USCIS eases travel ban freeze for physicians: What it means for EB-5 - EB5Investors.com

USCIS eases travel ban freeze for physicians: What it means for EB-5

EB5Investors.com Staff

U.S. immigration authorities have eased visa restrictions on foreign physicians by lifting a processing hold on visa renewals, employment authorization documents (EADs), and green card applications for physicians from 39 countries affected by the travel ban.

The United States Citizenship and Immigration Service (USCIS) updated its guidelines to expressly exempt these medical professionals from a “processing hold” that had previously stalled paperwork for citizens from these nations. The reversal was implemented through a USCIS website rather than through a formal press release or a high-profile public announcement.

As a result, applications from these physicians are now being processed to address a nationwide shortage of 65,000 physicians, according to media reports.

Update Benefits for Other Individual or Group Cases Besides Doctors

These professionals had seen their visa renewals, work permits, or pending applications, including those in the U.S. on J-1 or H-1B visas, already in the U.S., paused earlier this year due to the prohibition.

Processing associated with these medical professionals is presumed to have resumed over the past few days.

According to media reports, the change took place after more than 20 physician associations urged the Department of Homeland Security in April to exempt qualified physicians from the policy and expedite processing of physician cases.

Impact of Travel Ban on EB-5 Applications Remains Limited

USCIS established an internal process for lifting holds on individual or group cases, requiring a comprehensive review by multiple offices. Holds have been lifted for aliens vetted through Operation PARRIS, certain petitions filed by U.S. citizens, intercountry adoption forms, certain rescheduled oath ceremonies, statutory and regulatory decision issuance, refugee registrations for South African citizens/nationals, certain special immigrant visa petitions, certain employment authorization documents, asylum applications from non-high-risk countries, and applications associated with medical physicians.

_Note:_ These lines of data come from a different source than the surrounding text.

(* ===== verification/ProgsSpec.v ===== *)
(** What cat and wc print, whatever pieces [read] returns the files in.

    [Streams] is what the theorems use of the system calls: an open file delivers pieces of its contents until its end, and writing
    to descriptors 1 and 2 appends to the output. *)

From S2P Require Import Prelude Params Mem State Spinlock Console Kalloc Vm Proc Ide Bio Log Umem Fs Ulib Progs.

Class Streams (W : Type) {S : Sys W} := {
  pending : Z -> W -> list (list Z);
  file : list Z -> W -> option (list (list Z));
  written : Z -> W -> list Z;
  st_read : forall fd n e w, 0 < n ->
    match pending fd w with
    | [] => exists w', u_read fd n e w = Done (0, []) e w' /\ (forall d, written d w' = written d w) /\ forall f, file f w' = file f w
    | c :: cs => c <> [] -> Z.of_nat (length c) <= n ->
        exists w', u_read fd n e w = Done (Z.of_nat (length c), c) e w' /\ pending fd w' = cs /\
          (forall d, written d w' = written d w) /\ forall f, file f w' = file f w
    end;
  st_write : forall fd bs e w, fd = 1 \/ fd = 2 ->
    exists r w', u_write fd bs e w = Done r e w' /\ written fd w' = written fd w ++ bs /\ (forall d, d <> fd -> written d w' = written d w) /\
      (forall d, pending d w' = pending d w) /\ forall f, file f w' = file f w;
  st_open : forall name e w,
    match file name w with
    | None => exists r w', u_open name 0 e w = Done r e w' /\ r < 0 /\ (forall d, written d w' = written d w) /\ forall f, file f w' = file f w
    | Some cs => exists fd w', u_open name 0 e w = Done fd e w' /\ 0 <= fd /\ pending fd w' = cs /\
        (forall d, written d w' = written d w) /\ forall f, file f w' = file f w
    end;
  st_close : forall fd e w, exists r w', u_close fd e w = Done r e w' /\ (forall d, written d w' = written d w) /\ forall f, file f w' = file f w
}.

(** * Rules for programs *)

Section rules.
Context {W : Type}.

Definition pwp {A} (m : prog W A) (Q : option A -> env W -> W -> Prop) : env W -> W -> Prop := wp (run m) Q.

Lemma pwp_bind {A B} (m : prog W A) (f : A -> prog W B) Q e w :
  pwp m (fun o e' w' => match o with None => Q None e' w' | Some a => pwp (f a) Q e' w' end) e w -> pwp (m ≫= f) Q e w.
Proof. unfold pwp. intros Hm. apply wp_bind. eapply wp_mono; [exact Hm|]. by intros [a|] e' w'. Qed.

Lemma pwp_ret {A} (a : A) (Q : option A -> env W -> W -> Prop) e w : Q (Some a) e w -> pwp (mret a) Q e w.
Proof. done. Qed.

Lemma pwp_exit {A} (Q : option A -> env W -> W -> Prop) e w : Q None e w -> pwp exit_prog Q e w.
Proof. done. Qed.

Lemma pwp_call {A} (m : M W A) (Q : option A -> env W -> W -> Prop) a e e' w w' :
  m e w = Done a e' w' -> Q (Some a) e' w' -> pwp (call m) Q e w.
Proof. intros E HQ. unfold pwp, wp, call. cbn [run]. by rewrite (bind_Done _ _ _ _ _ _ _ E). Qed.

End rules.

(** * Counting lines, words and characters *)

Definition is_blank (c : Z) : bool := bool_decide (c ∈ wc_blanks).

(** A word starts at place [i]. *)
Definition starts_word (text : list Z) (i : nat) : bool :=
  negb (is_blank (nth i text 0)) && ((i =? 0)%nat || is_blank (nth (i - 1) text 0)).

Definition count_words (text : list Z) : nat := length (filter (fun i => starts_word text i = true) (seq 0 (length text))).
Definition count_lines (text : list Z) : nat := length (filter (fun c => c = 10) text).
(* ===== verification/ShSpec.v ===== *)
(** The parser of the shell against its grammar: parsing ends on every line, the words of a parsed
    command are the words of the line, and every command can be written as a line that parses to it. *)

From S2P Require Import Prelude Params Mem State Spinlock Console Ulib Sh.

(** * Parsing ends *)

Lemma c_string_nonzero buf : Forall (fun c => c <> 0) (c_string buf).
Proof.
  induction buf as [|c buf IH]; simpl; [constructor|]. destruct (Z.eqb_spec c 0); [constructor|by constructor].
Qed.

(** C25: The parser of the shell ends on every line, well-formed or not: it returns a command or prints
    why it does not. *)
Theorem parsecmd_ends buf : parsecmd buf <> OutOfFuel.
Proof.
  unfold parsecmd. pose proof (parsetext_ends _ (c_string_nonzero buf)) as H.
  destruct (parsetext (c_string buf)) as [c t|e|]; [done|done|]. by destruct H.
Qed.

(** * The words of a command *)

Fixpoint words {W} (c : cmd W) : list W :=
  match c with
  | EXEC argv => argv
  | REDIR c' f _ _ => words c' ++ [f]
  | PIPE l r | LIST l r => words l ++ words r
  | BACK c' => words c'
  end.

(** The text between two pointers into the line. *)
Definition slice (s : list Z) (w : ptrs) : list Z := take (w.2 - w.1) (drop w.1 s).

Lemma cmd_ok_words s c : cmd_ok s c -> Forall (word_ok s) (words c).
Proof. induction c; simpl; rewrite ?Forall_app, ?Forall_singleton; tauto. Qed.

(** [nulterminate] writes at the ends of the words. *)
Definition terminate (buf : list Z) (ws : list ptrs) : list Z := fold_left (fun b a => <[a.2 := 0]> b) ws buf.

Lemma nulterminate_words c buf : nulterminate c buf = terminate buf (words c).
Proof.
  revert buf. induction c as [argv|c IH f m fd|l IHl r IHr|l IHl r IHr|c IH]; intros buf; cbn [nulterminate words].
  - done.
  - unfold terminate in *. by rewrite fold_left_app, IH.
  - unfold terminate in *. by rewrite fold_left_app, IHl, IHr.
  - unfold terminate in *. by rewrite fold_left_app, IHl, IHr.
  - apply IH.
Qed.

Lemma terminate_length ws buf : length (terminate buf ws) = length buf.
Proof. unfold terminate. revert buf. induction ws as [|w ws IH]; intros buf; simpl; [done|]. by rewrite IH, length_insert. Qed.

Lemma terminate_other ws buf i : i ∉ ws.*2 -> terminate buf ws !! i = buf !! i.
Proof.
  unfold terminate. revert buf. induction ws as [|w ws IH]; intros buf Hi; simpl in *; [done|].
  rewrite IH by set_solver. apply list_lookup_insert_ne. set_solver.
Qed.

Lemma terminate_end ws buf i : i ∈ ws.*2 -> (i < length buf)%nat -> terminate buf ws !! i = Some 0.
Proof.
  unfold terminate. revert buf. induction ws as [|w ws IH]; intros buf Hi Hl; simpl in *; [by apply not_elem_of_nil in Hi|].
  destruct (decide (i ∈ ws.*2)) as [Hin|Hout]; [apply IH; [done|by rewrite length_insert]|].
  apply elem_of_cons in Hi as [->|Hi]; [|done].
  change (terminate (<[w.2 := 0]> buf) ws !! w.2 = Some 0). rewrite terminate_other by done.
  by apply list_lookup_insert_eq.
Qed.

(** The string at a pointer, by its characters. *)
Lemma c_string_at b q txt :
  Forall (fun c => c <> 0) txt -> (forall i c, txt !! i = Some c -> b !! (q + i)%nat = Some c) ->
  b !! (q + length txt)%nat = Some 0 -> c_string (drop q b) = txt.
Proof.
  intros Hnz Htxt Hend. revert q Htxt Hend. induction Hnz as [|c txt Hc _ IH]; intros q Htxt Hend.
  - rewrite Nat.add_0_r in Hend. by rewrite (drop_S _ _ _ Hend).
  - pose proof (Htxt 0%nat c eq_refl) as H0. rewrite Nat.add_0_r in H0. rewrite (drop_S _ _ _ H0). simpl.
    rewrite (proj2 (Z.eqb_neq _ _) Hc). f_equal. apply IH.
    + intros i d Hd. rewrite Nat.add_succ_comm. by apply (Htxt (S i)).
    + simpl in Hend. by rewrite Nat.add_succ_comm.
Qed.

(** The end of a word is not inside of another. *)
Lemma word_end_outside s v w i :
  word_ok s v -> word_ok s w -> (w.1 <= i < w.2)%nat -> v.2 <> i.
Proof.
  intros (p & t & r & Es & _ & Ev & _ & _ & Hr) (p' & t' & r' & Es' & E1 & E2 & _ & Ht' & _) Hi <-.
  assert (Hc : exists c, s !! v.2 = Some c /\ word_char c = true).
  { destruct (lookup_lt_is_Some_2 t' (v.2 - w.1)) as [c Hc]; [lia|]. exists c. split.
    - rewrite Es', lookup_app_r by lia. rewrite <- E1. by apply lookup_app_l_Some.
    - rewrite Forall_forall in Ht'. apply Ht'. by eapply list_elem_of_lookup_2. }
  destruct Hc as (c & Hc & Hw). rewrite Es, Ev, app_assoc in Hc.
  rewrite lookup_app_r, length_app, Nat.sub_diag in Hc by (rewrite length_app; lia).
  destruct r as [|d r]; [done|]. injection Hc as ->. destruct Hr as [?|Hr]; [done|]. simpl in Hr. congruence.
Qed.

Lemma c_string_prefix buf : 0 ∈ buf -> exists rest, buf = c_string buf ++ 0 :: rest.
Proof.
  induction buf as [|c buf IH]; intros Hin; [by apply not_elem_of_nil in Hin|]. simpl.
  destruct (Z.eqb_spec c 0) as [->|Hne]; [by exists buf|].
  destruct IH as [rest E]; [by apply elem_of_cons in Hin as [?|?]|]. exists rest. simpl. by f_equal.
Qed.

(** The words of the line after the NULs have been written. *)
Lemma terminate_words s rest ws :
  Forall (fun c => c <> 0) s -> Forall (word_ok s) ws ->
  Forall (fun w => c_string (drop w.1 (terminate (s ++ 0 :: rest) ws)) = slice s w) ws.
Proof.
  intros Hnz Hws. apply Forall_forall. intros w Hw. rewrite Forall_forall in Hws.
  pose proof (Hws w Hw) as (p & t & r & Es & E1 & E2 & _ & Ht & Hr).
  assert (Esl : slice s w = t).
  { unfold slice. rewrite E1, E2, Es, drop_app_length. replace (length p + length t - length p)%nat with (length t) by lia.
    apply take_app_length. }
  rewrite Esl. apply c_string_at.
  - apply Forall_forall. intros c Hc. rewrite Forall_forall in Hnz. apply Hnz. rewrite Es. set_solver.
  - intros i c Hc. pose proof (lookup_lt_Some _ _ _ Hc). rewrite terminate_other.
    + rewrite Es, <- !app_assoc, E1, lookup_app_r by lia. replace (length p + i - length p)%nat with i by lia.
      by apply lookup_app_l_Some.
    + intros (v & Ev & Hv)%list_elem_of_fmap. apply (word_end_outside s v w (w.1 + i)); [by apply Hws|by apply Hws|lia|done].
  - rewrite E1, <- E2. apply terminate_end; [apply list_elem_of_fmap; by exists w|].
    rewrite E2, Es, !length_app. simpl. lia.
Qed.

(** C24: The strings of a parsed command are the words of the line.  When the parser has put its NULs into the buffer,
    the C string at each argument and file name is the text of that word in the line as it was typed, though
    the NULs overwrite the characters that follow the words; every write is inside of the buffer, and
    no command has more than nine arguments. *)
Theorem parsecmd_words buf c buf' t :
  0 ∈ buf -> parsecmd buf = Parsed (c, buf') t ->
  cmd_ok (c_string buf) c /\ length buf' = length buf /\
  Forall (fun w => (w.2 < length buf)%nat /\ c_string (drop w.1 buf') = slice (c_string buf) w) (words c).
Proof.
  intros Hnul. unfold parsecmd. pose proof (c_string_nonzero buf) as Hnz.
  pose proof (parsetext_ends _ Hnz) as H. destruct (parsetext (c_string buf)) as [c0 t0|e|]; simpl; [|done|done].
  intros [= -> <- ->]. destruct H as (_ & _ & Hok). pose proof (cmd_ok_words _ _ Hok) as Hw.
  destruct (c_string_prefix buf Hnul) as [rest Eb]. rewrite nulterminate_words. split_and!; [done|by rewrite terminate_length|].
  pose proof (terminate_words _ rest _ Hnz Hw) as Ht. rewrite <- Eb in Ht.
  apply Forall_forall. intros w Hin. rewrite Forall_forall in Hw, Ht. split; [|by apply Ht].
  destruct (Hw w Hin) as (p & x & r & Es & _ & -> & _). rewrite Eb, Es, !length_app. simpl. lia.
Qed.

Definition sample_line : list Z := str "ls -l<in|(cat;wc)>out&" ++ [10; 0; 0].

Lemma parsecmd_words_witness :
  exists c buf', parsecmd sample_line = Parsed (c, buf') [] /\
    (fun w => c_string (drop w.1 buf')) <$> words c =
    [str "ls"; str "-l"; str "in"; str "cat"; str "wc"; str "out"].
Proof.
  assert (E : exists c buf', parsecmd sample_line = Parsed (c, buf') []) by (eexists _, _; vm_compute; reflexivity).
  destruct E as (c & buf' & E). exists c, buf'. split; [exact E|].
  pose proof (parsecmd_words sample_line c buf' [] ltac:(by apply (bool_decide_unpack (0 ∈ sample_line))) E) as (_ & _ & H).
  rewrite (list_fmap_ext _ (slice (c_string sample_line)) (words c)).
  - vm_compute in E. injection E as <- <-. vm_compute. reflexivity.
  - intros i w Hw. exact (proj2 (proj1 (Forall_lookup _ _) H i w Hw)).
Defined.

Since January, through Proclamation 10998, U.S. authorities have halted entry and visa processing for nationals of 39 countries. They have also suspended immigrant visa issuance for 75 countries, including those in the first group.

The industry has yet to observe an impact on EB-5 applications, said EB-5 attorney Elissa Lu of Law Office of Lu & Associates.

“At the market level, EB-5 is still less exposed than many other immigration categories,” she said. “The largest EB-5 source markets, China, Vietnam, and India, do not appear on the State Department’s Proclamation 10998 travel-ban list or the separate public-benefits-reliance immigrant-visa pause list.”

These Asian investors have historically dominated EB-5 visa issuances, with China driving demand.

However, Lu noted that investors from the listed countries who are based in the U.S. and transition to the EB-5 program may now face significant delays or restrictions.

“Since January 2026, the biggest change is adjustment of status,” she said. “USCIS has put on hold the adjudication of benefits, such as adjustment of status, for individual who was born in or is a national of one of 39 countries, many of whom are already living and working in the U.S. Therefore, if the investor is from one of those 39 countries, USCIS may hold final adjudication of those investor’s I-485 applications unless an exception, waiver, or litigation relief applies.”

Meanwhile, petitioners from the 39-country list outside the United States with ongoing EB-5 applications may also face paused or restricted consular visa issuance.